Bottom line, we need to change our whole mindset when it comes to VBAC.  When a woman undergoes her first C-section, everyone should just assume that if she gets pregnant again she will plan for a VBAC, NOT the other way around!  North American obstetricians should not have to be dragged into doing VBACs.  If there is a good reason why a woman can’t VBAC, like prior classical uterine scar/extensive uterine surgery or placenta previa, its then and only then that our providers recommend a repeat cesarean.  OBGYNs tend to forget that the only way one can know that a VBAC will or will not be successful is to allow the woman to labor!  In her book The Thinking Woman’s Guide to a Better Birth, Goer reports that several studies published in leading obstetric journals have found that when physicians “genuinely encouraged women to have VBACs, most of them did, and when they said nothing or acted neutral, most women didn’t.”   

    

(6)    FACT: Physician convenience should not enter into the VBAC debate at all!  With the safety of our mothers and babies at stake, the “make it home in time for dinner” phenomenon among obstetricians is unsafe, selfish, and irrelevant.

 

In the TIME article, Paul writes,

“Among obstetricians, many solo practitioners are unable to stay for what could end up being a 24-hour delivery; others calculate the loss of unseen patients during that time and instead opt to do hour-long cesareans, which are now the most commonly performed surgeries on women in the U.S.”

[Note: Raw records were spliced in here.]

(** * Importing *)

Definition text_columns (headers : list string) : list (string * string) := imap (fun i c => (c, column_type (texts headers) i)) headers.
(** The table of a header and of the records below it. *)
Definition table_of (headers : list string) (records : list (list string)) : Table := append headers {| tb_Columns := text_columns headers; tb_Rows := [] |} records.
(** As before, but perhaps for a table that the error says could not be dropped. *)
Definition unchanged (table : string) (db db' : Tables) (e : SErr) : Prop := db' = db \/ (exists e0 note, e = SAlso e0 note) /\ delete table db' = db.
Lemma create_runs table columns types db db' r :
  runs (createTableTyped table columns types) db db' r ->
  db' = db /\ is_ok r = false
  \/ db !! table = None /\ accepts (imap (fun i c => (c, column_type types i)) columns) = true
     /\ db' = <[table := {| tb_Columns := imap (fun i c => (c, column_type types i)) columns; tb_Rows := [] |}]> db /\ r = Ok tt.
Proof.
  intros R. unfold createTableTyped, valid_table in R. apply runs_bind in R as [(e & R & ->)|([] & d & R1 & R)].
  { left. destruct (ValidateSQLIdent table); [by apply runs_ret in R as (_ & [=])|by apply runs_fail in R as (-> & _)]. }
  assert (d = db) as ->. { destruct (ValidateSQLIdent table); [by apply runs_ret in R1 as (-> & _)|by apply runs_fail in R1 as (_ & [=])]. }
  apply runs_bind in R as [(e & R & ->)|(qs & d & R2 & R)]; [by apply runs_lift in R as (-> & _); left|]. apply runs_lift in R2 as (-> & _).
  apply runs_wrap in R as (y & R & ->). apply runs_write in R as [(e & -> & ->)|(E & ->)]; [by left|]. right.
  unfold has in E. destruct (db !! table) eqn:Ht; [done|]. cbn in E. destruct (accepts _); [|done]. by injection E as <-.
Qed.
Lemma or_drop_runs {A} table (m : D A) db db' r :
  runs (or_drop table m) db db' r ->
  (exists a, r = Ok a /\ runs m db db' (Ok a))
  \/ exists e db1, runs m db db1 (Err e) /\ (r = Err e /\ db' = delete table db1 \/ (exists note, r = Err (SAlso e note)) /\ db' = db1).
Proof.
  intros R. unfold or_drop in R. apply runs_bind in R as [(e & R & ->)|(y & d & R1 & R)]; [by apply runs_try in R as (? & _ & [=])|].
  apply runs_try in R1 as (y' & R1 & [= ->]). destruct y' as [a|e].
  - apply runs_ret in R as (-> & ->). left. eauto.
  - right. exists e, d. split; [done|]. apply runs_bind in R as [(e' & R & ->)|(y & d1 & R2 & R)]; [by apply runs_try in R as (? & _ & [=])|].
    apply runs_try in R2 as (y' & R2 & [= ->]). apply runs_write in R2 as [(e' & -> & ->)|([= <-] & ->)]; apply runs_fail in R as (-> & ->); eauto.
Qed.
(** What both kinds of file have in common, where the end of it keeps the counts. *)
Lemma import_rows_runs table headers check rows db db' r (last : Z -> D (Z * Z)) :
  (forall n d d' x, runs (last n) d d' x -> d' = d /\ forall p, x = Ok p -> p = (n, count headers)) ->
  runs (do _ := createTableTyped table headers (texts headers) in or_drop table (do n := load table headers check rows [] 0 in last n))%go db db' r ->
  match r with
  | Ok p => exists records, check_all check 2 rows = Ok records /\ db !! table = None
      /\ db' = <[table := table_of headers records]> db /\ p = (count records, count headers)
  | Err e => unchanged table db db' e
  end.
Proof.
  intros Hlast R. apply runs_bind in R as [(e & R & ->)|([] & d & R1 & R)].
  { apply create_runs in R as [(-> & _)|(_ & _ & _ & [=])]. by left. }
  apply create_runs in R1 as [(_ & [=])|(Ht & _ & -> & _)]. apply or_drop_runs in R as [(a & -> & R)|(e & d1 & R & Hr)].
  - apply runs_bind in R as [(e & _ & [=])|(n & d1 & R1 & R)]. apply load_runs in R1 as (records & E & -> & ->); [|done].
    apply Hlast in R as (-> & Hp). exists records. split_and!; [done..|]. rewrite (Hp a) by done. done.
  - assert (Hd : exists t', d1 = <[table := t']> db).
    { apply runs_bind in R as [(e' & R & _)|(n & d2 & R1 & R)]; [by apply load_runs in R|].
      apply load_runs in R1 as (records & _ & -> & _); [|done]. apply Hlast in R as (-> & _). eauto. }
    destruct Hd as [t' ->]. destruct Hr as [(-> & ->)|((note & ->) & ->)]; [left|right; split; [by exists e, note|]]; by apply delete_insert_id.
Qed.
Lemma import_csv_runs content table db db' r :
  runs (importCSV content table) db db' r ->
  match r with
  | Ok p => exists bytes headers rows records, content = Ok bytes /\ map (csv_row csv_text) (reads bytes) = Ok headers :: rows
      /\ check_all (csv_check (count headers)) 2 rows = Ok records /\ db !! table = None
      /\ db' = <[table := table_of headers records]> db /\ p = (count records, count headers)
  | Err e => unchanged table db db' e
  end.
Proof.
  intros R. unfold Ingest.importCSV in R. apply runs_bind in R as [(e & R & ->)|(bytes & d & R1 & R)].
  { apply runs_wrap in R as (y & R & E). apply runs_lift in R as (-> & _). by left. }
  apply runs_wrap in R1 as (y & R1 & Ey). apply runs_lift in R1 as (-> & <-). destruct y as [b|]; [|done]. injection Ey as ->.
  destruct (map (csv_row csv_text) (reads b)) as [|[headers|e] rows] eqn:Er; [by apply runs_fail in R as (-> & ->); left| |by apply runs_fail in R as (-> & ->); left].
  destruct (negb _); [|by apply runs_fail in R as (-> & ->); left].
  apply (import_rows_runs table headers (csv_check (count headers)) rows _ _ _ (fun n => ret (n, count headers))) in R.
  - destruct r as [p|e]; [|done]. destruct R as (records & ? & ? & ? & ?). eauto 12.
  - intros n d d' x (-> & ->)%runs_ret. split; [done|]. by intros p [= ->].
Qed.
Lemma import_excel_runs file table worksheet db db' r :
  runs (importExcel file table worksheet) db db' r ->
  match r with
  | Ok p => exists wb sheet headers rows records, file = Ok wb /\ choose_sheet (visibleSheetNames wb) worksheet = Ok sheet
      /\ wb_Rows wb sheet = Ok (Ok headers :: rows) /\ check_all (excel_check (count headers)) 2 rows = Ok records
      /\ records <> [] /\ db !! table = None /\ db' = <[table := table_of headers records]> db /\ p = (count records, count headers)
  | Err e => unchanged table db db' e
  end.
Proof.
  intros R. unfold Ingest.importExcel in R. apply runs_bind in R as [(e & R & ->)|(wb & d & R1 & R)].
  { apply runs_wrap in R as (y & R & E). apply runs_lift in R as (-> & _). by left. }
  apply runs_wrap in R1 as (y & R1 & Ey). apply runs_lift in R1 as (-> & <-). destruct y as [b|]; [|done]. injection Ey as ->.
  apply runs_bind in R as [(e & R & ->)|(sheet & d & R1 & R)]; [by apply runs_lift in R as (-> & _); left|]. apply runs_lift in R1 as (-> & Es).
  apply runs_bind in R as [(e & R & ->)|(all & d & R1 & R)].
  { apply runs_wrap in R as (y & R & E). apply runs_lift in R as (-> & _). by left. }
  apply runs_wrap in R1 as (y & R1 & Ey). apply runs_lift in R1 as (-> & Ea). destruct y as [a|]; [|done]. injection Ey as ->.
  destruct a as [|[headers|e] rows]; [by apply runs_fail in R as (-> & ->); left| |by apply runs_fail in R as (-> & ->); left].
  destruct (negb _); [|by apply runs_fail in R as (-> & ->); left].
  pose proof R as R'. apply (import_rows_runs table headers (excel_check (count headers)) rows _ _ _
    (fun n => if negb (n =? 0)%Z then ret (n, count headers) else fail (SStructure "Excel data area is empty"))) in R.
  - destruct r as [p|e]; [|done]. destruct R as (records & Hc & Hn & -> & ->). exists b, sheet, headers, rows, records. split_and!; try done.
    intros ->. apply runs_bind in R' as [(e & _ & [=])|([] & d & R1 & R)]. apply or_drop_runs in R as [(a & [= <-] & R)|(e & d1 & _ & [([=] & _)|((note & [=]) & _)])].
    apply runs_bind in R as [(e & _ & [=])|(n & d1 & R2 & R)]. destruct (n =? 0)%Z eqn:En; [by apply runs_fail in R as (_ & [=])|].
    apply runs_ret in R as (_ & [= <-]). done.
  - intros n d d' x Hx. destruct (negb _); [apply runs_ret in Hx as (-> & ->); split; [done|by intros p [= ->]]|apply runs_fail in Hx as (-> & ->); by split].
Qed.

I feel Paul has correctly captured the attitude of too many obstetricians in this country (and how outrageous it is!).  First of all, putting “time limits” on how long a woman should be “allowed” to labor is preposterous and irresponsible and often leads to the unnecessary “cascade of interventions” too often seen during labor in a hospital setting.  Newsflash! Labor takes time.  This fact of life should not be an indication for cesarean section.  This is why physicians and midwives form group practices, so one can be “on-call” while the others can be in the office seeing patients or have the day off.  Perhaps “solo practitioners” need to rethink their business strategy instead of “opting” to perform unnecessary major abdominal surgery on the unsuspecting women of our country. 

 

And lastly…

 

(7)   FACT: BIRTH IS SAFE, INTERVENTIONS ARE RISKY!

 

I wish I could scream this from the rooftop of every labor and delivery ward in this country.   In Paul’s article she reports, “Some doctors, however, argue that any facility ill equipped for VBACs shouldn’t do labor and delivery at all.”  I hate to break it to these physicians but 24/7 in house anethesia is not necessary for a woman to have a VBAC.  It seems like it is just impossible for many obstetricians to open their eyes and realize that the research and statistics of 26 other countries with better maternal and fetal mortality rates than our own have shown, time and time again, that birth can safely happen OUTSIDE of the hospital.  You heard me right!  For women with normal, low-risk, uncomplicated pregnancies, labor and delivery can safely and does safely occur in homes and out-of-hospital birth centers around this country (and the WORLD) every single day. 

 

Look, if it was true that prominent national figures in power were never wrong, then John McCain wouldn’t have told the American people that “the fundamentals of our economy are sound” two days before our country began its slide down into the biggest economic crisis since the Great Depression!

 

So what does it all mean?  In conclusion, whether you are a pregnant mom, partner, labor companion, concerned citizen, healthcare professional, or birth advocate, I just hope that when it comes to the “VBAC debate”, you will make a truly informed decision based on sound research and evidenced-based recommendations rather than become subject to the dangers of defensive medicine and poor or untrue information that currently plagues our existing maternity system in the United States.